Besuch in Wuppertal Max Christian Graeff bringt mit Archiven die Vergangenheit zum Sprechen

Wuppertal · Der Autor und Archivar war bei den Naturfreunden zu Gast und hat über seinen Beruf referiert.

Was staubiges Archivieren mit Entwicklung zu tun hat, dazu hat Max Christian Graeff den Naturfreunden am Samstagabend Antworten mitgebracht.

Foto: Ja/Fries, Stefan (fri)

Autor, Lektor, Sänger, Zeitungskolumnist – wer die Tätigkeitsfelder von Max Christian Graeff aufzählt, braucht einen Moment. So ging es auch Marlene Blaschke vom Naturfreundehaus, die Graeff als Vortragsredner in das Programm der Naturfreunde nach Ronsdorf eingeladen hatte. Dort referierte er über den „Sinn von Archiven und Biografien in neuer Medienwelt“.

Seine 30 Zuhörer, die am Samstag auf der Luhnsfelder Höhe zusammensaßen, waren nicht überrascht, dass der vielseitig Tätige aus dem Nähkästchen des Archivars plauderte. Etwa von seinen jüngsten Bemühungen um den Werknachlass von André Poloczek. Der Künstler war im vergangenen Juni verstorben, und nach dem unerwarteten Tod standen Poloczeks Verwandte vor einem Berg an Zeichnungen, Bildern und Büchern. Da die Familie weder Kapazitäten noch Zeit für eine Sichtung hatten, übernahm Graeff den Job. Er nahm sie mit nach Hause und sortierte sie: „Am Ende war alles so übersetzt, dass Außenstehende damit etwas anfangen konnten.“ In diesem Fall das Team des Museums für Komische Kunst in Frankfurt am Main, das Ende 2022 einen Großteil von „Polos“ Nachlass in sein Archiv aufnahmen.

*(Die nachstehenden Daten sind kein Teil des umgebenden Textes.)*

(* ===== verification/RtcpRoundTrip.v ===== *)
(** What a sender understands of the compound packet a receiver builds: the
    composition of RtcpBuilder.v and RtcpParser.v over one session. *)

From S2P Require Import Prelude Numeric Wire Ids NtpTime RtpDefines RtcpCommon.
From S2P Require Import RtcpBuilder RtcpParser.

(** * Bit vectors as lists of positions *)

(** The positions of the set bits among the [n] lowest, the lowest being [lo]. *)
Fixpoint set_bits (lo : Z) (n : nat) (bits : Z) : list Z :=
  match n with
  | O => []
  | S n => (if Z.land bits 1 =? 0 then [] else [lo]) ++ set_bits (lo + 1) n (Z.shiftr bits 1)
  end.

Lemma land_1_testbit bits : (Z.land bits 1 =? 0) = negb (Z.testbit bits 0).
Proof.
  change 1 with (Z.ones 1). rewrite Z.land_ones by lia. change (2 ^ 1) with 2.
  rewrite <- Z.bit0_mod. by destruct (Z.testbit bits 0).
Qed.

Lemma set_bits_elem lo n bits x :
  x ∈ set_bits lo n bits <-> lo <= x < lo + Z.of_nat n /\ Z.testbit bits (x - lo) = true.
Proof.
  revert lo bits. induction n as [| n IH]; intros lo bits; simpl.
  { rewrite elem_of_nil. split; [done | lia]. }
  rewrite elem_of_app, IH, land_1_testbit.
  destruct (decide (x = lo)) as [-> | Hne].
  - rewrite Z.sub_diag. destruct (Z.testbit bits 0); simpl; rewrite ?list_elem_of_singleton.
    + split; [intros _; split; [lia | done] | by left].
    + rewrite elem_of_nil. split; [intros [[] | [? _]]; lia | intros [_ ?]; done].
  - assert (x ∈ (if negb (Z.testbit bits 0) then [] else [lo]) <-> False) as ->.
    { destruct (Z.testbit bits 0); simpl; rewrite ?list_elem_of_singleton, ?elem_of_nil; done. }
    split.
    + intros [[] | [Hr Hb]]. rewrite Z.shiftr_spec in Hb by lia.
      replace (x - (lo + 1) + 1) with (x - lo) in Hb by lia. split; [lia | done].
    + intros [Hr Hb]. right. rewrite Z.shiftr_spec by lia.
      replace (x - (lo + 1) + 1) with (x - lo) by lia. split; [lia | done].
Qed.

Lemma set_bits_sorted lo n bits : StronglySorted Z.lt (set_bits lo n bits).
Proof.
  revert lo bits. induction n as [| n IH]; intros lo bits; simpl; [constructor |].
  destruct (_ =? _); [apply IH |]. constructor; [apply IH |].
  apply Forall_forall. intros x. change (x ∈ set_bits (lo + 1) n (Z.shiftr bits 1) -> lo < x).
  rewrite set_bits_elem. lia.
Qed.

Lemma set_bits_0 lo n : set_bits lo n 0 = [].
Proof. revert lo. induction n as [| n IH]; intros lo; [done |]. simpl. by rewrite Z.shiftr_0_l, IH. Qed.

Lemma ack_bits_loop_eq n lo bits frames :
  ack_bits_loop n lo bits frames = frames ++ set_bits lo n bits.
Proof.
  revert lo bits frames. induction n as [| n IH]; intros lo bits frames.
  { by rewrite app_nil_r. }
  change (ack_bits_loop (S n) lo bits frames) with
    (if bits =? 0 then frames else
     ack_bits_loop n (lo + 1) (Z.shiftr bits 1)
       (if Z.land bits 1 =? 0 then frames else frames ++ [lo])).
  destruct (Z.eqb_spec bits 0) as [-> |]; [by rewrite set_bits_0, app_nil_r |].
  rewrite IH. simpl. destruct (Z.land bits 1 =? 0); [done |]. by rewrite <- app_assoc.
Qed.

Lemma nack_bits_loop_eq n f i bits nacks :
  nack_bits_loop n f (u16 i) bits nacks
  = nacks ++ map (fun x => mkNack f (u16 x)) (set_bits (i + 1) n bits).
Proof.
  revert i bits nacks. induction n as [| n IH]; intros i bits nacks.
  { by rewrite app_nil_r. }
  change (nack_bits_loop (S n) f (u16 i) bits nacks) with
    (if bits =? 0 then nacks else
     nack_bits_loop n f (u16 (u16 i + 1)) (Z.shiftr bits 1)
       (if Z.land bits 1 =? 0 then nacks else nacks ++ [mkNack f (u16 (u16 i + 1))])).
  assert (u16 (u16 i + 1) = u16 (i + 1)) as -> by (unfold wrap; by rewrite Zplus_mod_idemp_l).
  destruct (Z.eqb_spec bits 0) as [-> |]; [by rewrite set_bits_0, app_nil_r |].
  rewrite IH. simpl set_bits. destruct (Z.land bits 1 =? 0); [done |].
  by rewrite <- app_assoc.
Qed.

Während dieses Projekt für Graeff abgeschlossen ist, wird ihn der „Wissende Arrenberg“ noch auf Jahre hinaus beschäftigen. Im Auftrag des Vereins Aufbruch am Arrenberg sucht er Publikationen über das Viertel – sei es nun im Original, als Kopie oder Datei. „Es ist unheimlich viel passiert am Arrenberg“, so der Vortragende.

Mit dem bloßen Sammeln habe Archivieren wenig zu tun, betonte Graeff. Entscheidend sei der Inhalt des gesammelten Materials, das die Vergangenheit zum Sprechen bringen könne. Dabei entpuppten sich manchmal die unscheinbarsten Dinge als wertvoll. Als Beispiel nannte er den „Schatz“, den er vor Jahren in der Schweiz gehoben habe. Unter den halbzerfallenden Büchern eines heute unbekannten Schauspielers fand sich nämlich dessen Briefwechsel mit Georg Kaiser (1878-1945), einem der wichtigsten Dramatiker des Expressionismus.

Der Archivar Graeff hat immer wieder die Erfahrung gemacht, dass selbst schlecht gelagerte, feuchte Bücher gerettet werden können. Andere Speichermedien seien umso problematischer. Bei vielen Tonbandaufnahmen komme jeder Digitalisierungsversuch zu spät: „Das Band zerfällt einfach.“ Gern griff er den Hinweis eines Zuhörers auf, der auf die Vinylschallplatte hinwies. Die in die LP-Rillen geschnittenen Aufnahmen hätten eine deutlich bessere Überlebenschance.

Dass das Internet nichts vergisst – an diesen Satz mag Graeff nicht recht glauben. Viele ältere Seiten seien nicht mehr abrufbar oder schlummerten auf unzugänglichen Servern. Darum empfehle er, die analogen Quellen nicht zu vernachlässigen. Eine Ausnahme sind für ihn „Papierlexika“, die irgendwann hoffnungslos veraltet seien. Online-Nachschlagewerke hält er für die bessere Wahl: „Man muss sie nur kritisch lesen.“

Das Kulturprogramm des Naturfreundehauses Ronsdorf geht am 29. Januar weiter: Klaus Grabenhorst spielt Anti-Kriegslieder. Einen Streifzug durch Irland unternimmt am 12. Februar das Folkduo „The Irish Pints“.